━━━ Supplied records ━━━

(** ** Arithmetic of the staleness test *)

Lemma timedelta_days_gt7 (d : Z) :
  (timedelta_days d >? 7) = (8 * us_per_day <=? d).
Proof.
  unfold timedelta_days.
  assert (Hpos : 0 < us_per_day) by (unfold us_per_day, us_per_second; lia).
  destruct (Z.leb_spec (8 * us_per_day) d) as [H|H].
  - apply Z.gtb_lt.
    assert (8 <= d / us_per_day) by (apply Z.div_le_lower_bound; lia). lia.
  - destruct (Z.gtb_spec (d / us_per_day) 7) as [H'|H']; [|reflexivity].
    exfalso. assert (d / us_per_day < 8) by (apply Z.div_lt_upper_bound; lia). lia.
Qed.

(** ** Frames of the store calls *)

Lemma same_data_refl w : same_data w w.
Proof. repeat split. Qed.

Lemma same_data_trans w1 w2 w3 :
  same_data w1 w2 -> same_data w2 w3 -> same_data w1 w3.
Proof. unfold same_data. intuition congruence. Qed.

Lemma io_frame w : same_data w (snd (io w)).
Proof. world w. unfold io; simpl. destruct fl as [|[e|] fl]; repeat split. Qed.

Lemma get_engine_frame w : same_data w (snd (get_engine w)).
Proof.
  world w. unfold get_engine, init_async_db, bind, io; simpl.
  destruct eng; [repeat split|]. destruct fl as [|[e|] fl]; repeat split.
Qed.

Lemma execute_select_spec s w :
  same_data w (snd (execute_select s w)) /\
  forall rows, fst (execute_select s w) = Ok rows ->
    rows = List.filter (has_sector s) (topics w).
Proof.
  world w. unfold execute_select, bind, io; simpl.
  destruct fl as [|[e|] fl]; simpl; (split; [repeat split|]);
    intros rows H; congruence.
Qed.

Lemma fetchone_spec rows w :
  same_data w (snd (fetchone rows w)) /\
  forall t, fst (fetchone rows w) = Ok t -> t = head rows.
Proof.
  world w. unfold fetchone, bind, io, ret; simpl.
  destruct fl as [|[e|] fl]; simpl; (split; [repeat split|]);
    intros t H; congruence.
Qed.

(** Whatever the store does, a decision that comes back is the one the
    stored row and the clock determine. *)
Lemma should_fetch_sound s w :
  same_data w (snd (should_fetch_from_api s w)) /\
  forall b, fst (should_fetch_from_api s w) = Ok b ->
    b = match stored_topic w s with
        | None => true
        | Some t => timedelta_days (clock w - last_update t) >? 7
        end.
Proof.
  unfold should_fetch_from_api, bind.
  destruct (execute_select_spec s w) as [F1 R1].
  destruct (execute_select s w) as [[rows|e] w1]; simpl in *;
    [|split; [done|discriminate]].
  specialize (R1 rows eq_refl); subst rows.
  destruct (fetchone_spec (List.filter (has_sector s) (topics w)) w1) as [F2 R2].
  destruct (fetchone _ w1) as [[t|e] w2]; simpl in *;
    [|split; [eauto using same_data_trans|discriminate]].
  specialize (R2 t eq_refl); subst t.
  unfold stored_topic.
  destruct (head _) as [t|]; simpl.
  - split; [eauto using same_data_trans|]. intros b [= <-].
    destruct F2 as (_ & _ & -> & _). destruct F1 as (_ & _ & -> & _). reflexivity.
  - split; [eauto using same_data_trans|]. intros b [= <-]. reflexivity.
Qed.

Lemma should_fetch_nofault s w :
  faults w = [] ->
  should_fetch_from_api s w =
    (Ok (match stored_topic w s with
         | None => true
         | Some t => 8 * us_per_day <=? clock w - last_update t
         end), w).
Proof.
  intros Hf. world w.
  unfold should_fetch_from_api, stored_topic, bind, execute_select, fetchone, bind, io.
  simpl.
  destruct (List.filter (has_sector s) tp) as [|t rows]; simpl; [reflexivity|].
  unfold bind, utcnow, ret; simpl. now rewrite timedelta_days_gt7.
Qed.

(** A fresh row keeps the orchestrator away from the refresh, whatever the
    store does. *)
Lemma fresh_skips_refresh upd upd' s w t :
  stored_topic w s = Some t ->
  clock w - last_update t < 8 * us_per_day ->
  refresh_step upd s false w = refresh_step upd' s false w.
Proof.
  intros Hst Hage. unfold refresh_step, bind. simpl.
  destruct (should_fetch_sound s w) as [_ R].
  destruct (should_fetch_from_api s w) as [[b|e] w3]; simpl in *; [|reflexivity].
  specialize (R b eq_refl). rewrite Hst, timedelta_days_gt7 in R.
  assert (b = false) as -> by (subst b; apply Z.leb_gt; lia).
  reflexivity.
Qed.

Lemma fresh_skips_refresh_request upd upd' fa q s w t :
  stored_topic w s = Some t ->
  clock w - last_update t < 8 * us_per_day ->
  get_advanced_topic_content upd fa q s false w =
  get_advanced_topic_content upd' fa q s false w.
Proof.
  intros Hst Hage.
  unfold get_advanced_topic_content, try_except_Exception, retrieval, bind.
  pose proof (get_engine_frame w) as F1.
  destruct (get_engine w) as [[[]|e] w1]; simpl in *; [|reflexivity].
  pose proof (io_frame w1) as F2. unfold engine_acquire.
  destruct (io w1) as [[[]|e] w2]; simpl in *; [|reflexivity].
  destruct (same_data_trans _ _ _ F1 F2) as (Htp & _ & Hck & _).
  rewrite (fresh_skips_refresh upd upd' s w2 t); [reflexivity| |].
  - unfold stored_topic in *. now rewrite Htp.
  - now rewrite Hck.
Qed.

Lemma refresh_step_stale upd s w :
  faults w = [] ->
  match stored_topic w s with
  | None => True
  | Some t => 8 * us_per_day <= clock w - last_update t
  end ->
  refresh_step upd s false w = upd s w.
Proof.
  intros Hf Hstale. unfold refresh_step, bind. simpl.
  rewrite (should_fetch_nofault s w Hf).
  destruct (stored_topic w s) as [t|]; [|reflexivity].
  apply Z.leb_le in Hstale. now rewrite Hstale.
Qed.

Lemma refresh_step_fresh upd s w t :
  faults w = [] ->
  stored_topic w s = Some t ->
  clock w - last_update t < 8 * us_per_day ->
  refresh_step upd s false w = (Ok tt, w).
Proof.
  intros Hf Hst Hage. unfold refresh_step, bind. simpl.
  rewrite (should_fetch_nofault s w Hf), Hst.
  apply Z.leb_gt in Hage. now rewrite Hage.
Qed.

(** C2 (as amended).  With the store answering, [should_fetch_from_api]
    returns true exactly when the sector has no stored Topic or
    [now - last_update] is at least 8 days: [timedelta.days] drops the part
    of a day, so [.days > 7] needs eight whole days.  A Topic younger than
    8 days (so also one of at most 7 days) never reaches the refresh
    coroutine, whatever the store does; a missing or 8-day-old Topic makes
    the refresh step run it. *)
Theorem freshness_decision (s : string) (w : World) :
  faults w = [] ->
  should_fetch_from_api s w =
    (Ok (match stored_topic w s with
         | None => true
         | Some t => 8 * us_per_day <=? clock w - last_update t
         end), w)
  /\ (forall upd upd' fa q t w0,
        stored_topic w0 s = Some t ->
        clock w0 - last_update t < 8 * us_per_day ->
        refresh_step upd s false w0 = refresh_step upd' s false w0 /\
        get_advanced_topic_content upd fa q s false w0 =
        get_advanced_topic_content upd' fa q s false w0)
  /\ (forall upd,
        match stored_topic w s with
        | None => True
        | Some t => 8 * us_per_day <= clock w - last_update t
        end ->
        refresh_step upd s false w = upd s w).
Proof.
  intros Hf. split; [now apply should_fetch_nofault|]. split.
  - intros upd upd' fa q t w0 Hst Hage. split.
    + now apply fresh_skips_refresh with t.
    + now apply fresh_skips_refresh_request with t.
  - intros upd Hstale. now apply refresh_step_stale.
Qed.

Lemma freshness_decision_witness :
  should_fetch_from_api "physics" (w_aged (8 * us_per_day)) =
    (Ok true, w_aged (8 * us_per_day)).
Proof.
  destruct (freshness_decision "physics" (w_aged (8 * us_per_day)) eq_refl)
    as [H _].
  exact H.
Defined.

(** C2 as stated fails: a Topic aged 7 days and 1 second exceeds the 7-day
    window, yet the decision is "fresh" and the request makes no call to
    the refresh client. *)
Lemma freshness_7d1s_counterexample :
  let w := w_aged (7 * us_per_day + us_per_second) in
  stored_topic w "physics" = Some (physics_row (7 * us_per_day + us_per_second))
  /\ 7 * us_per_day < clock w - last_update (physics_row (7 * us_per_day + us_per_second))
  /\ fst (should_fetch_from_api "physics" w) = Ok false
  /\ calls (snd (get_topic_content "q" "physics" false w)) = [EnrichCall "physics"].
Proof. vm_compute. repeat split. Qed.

━━━

**What to work on:**
Restate exactly the records above from their first line through the line that holds "world w. unfold fetchone, bind, io, ret;", please, including both and leaving out all others.

**Written solution:**
(** ** Arithmetic of the staleness test *)

Lemma timedelta_days_gt7 (d : Z) :
  (timedelta_days d >? 7) = (8 * us_per_day <=? d).
Proof.
  unfold timedelta_days.
  assert (Hpos : 0 < us_per_day) by (unfold us_per_day, us_per_second; lia).
  destruct (Z.leb_spec (8 * us_per_day) d) as [H|H].
  - apply Z.gtb_lt.
    assert (8 <= d / us_per_day) by (apply Z.div_le_lower_bound; lia). lia.
  - destruct (Z.gtb_spec (d / us_per_day) 7) as [H'|H']; [|reflexivity].
    exfalso. assert (d / us_per_day < 8) by (apply Z.div_lt_upper_bound; lia). lia.
Qed.

(** ** Frames of the store calls *)

Lemma same_data_refl w : same_data w w.
Proof. repeat split. Qed.

Lemma same_data_trans w1 w2 w3 :
  same_data w1 w2 -> same_data w2 w3 -> same_data w1 w3.
Proof. unfold same_data. intuition congruence. Qed.

Lemma io_frame w : same_data w (snd (io w)).
Proof. world w. unfold io; simpl. destruct fl as [|[e|] fl]; repeat split. Qed.

Lemma get_engine_frame w : same_data w (snd (get_engine w)).
Proof.
  world w. unfold get_engine, init_async_db, bind, io; simpl.
  destruct eng; [repeat split|]. destruct fl as [|[e|] fl]; repeat split.
Qed.

Lemma execute_select_spec s w :
  same_data w (snd (execute_select s w)) /\
  forall rows, fst (execute_select s w) = Ok rows ->
    rows = List.filter (has_sector s) (topics w).
Proof.
  world w. unfold execute_select, bind, io; simpl.
  destruct fl as [|[e|] fl]; simpl; (split; [repeat split|]);
    intros rows H; congruence.
Qed.

Lemma fetchone_spec rows w :
  same_data w (snd (fetchone rows w)) /\
  forall t, fst (fetchone rows w) = Ok t -> t = head rows.
Proof.
  world w. unfold fetchone, bind, io, ret; simpl.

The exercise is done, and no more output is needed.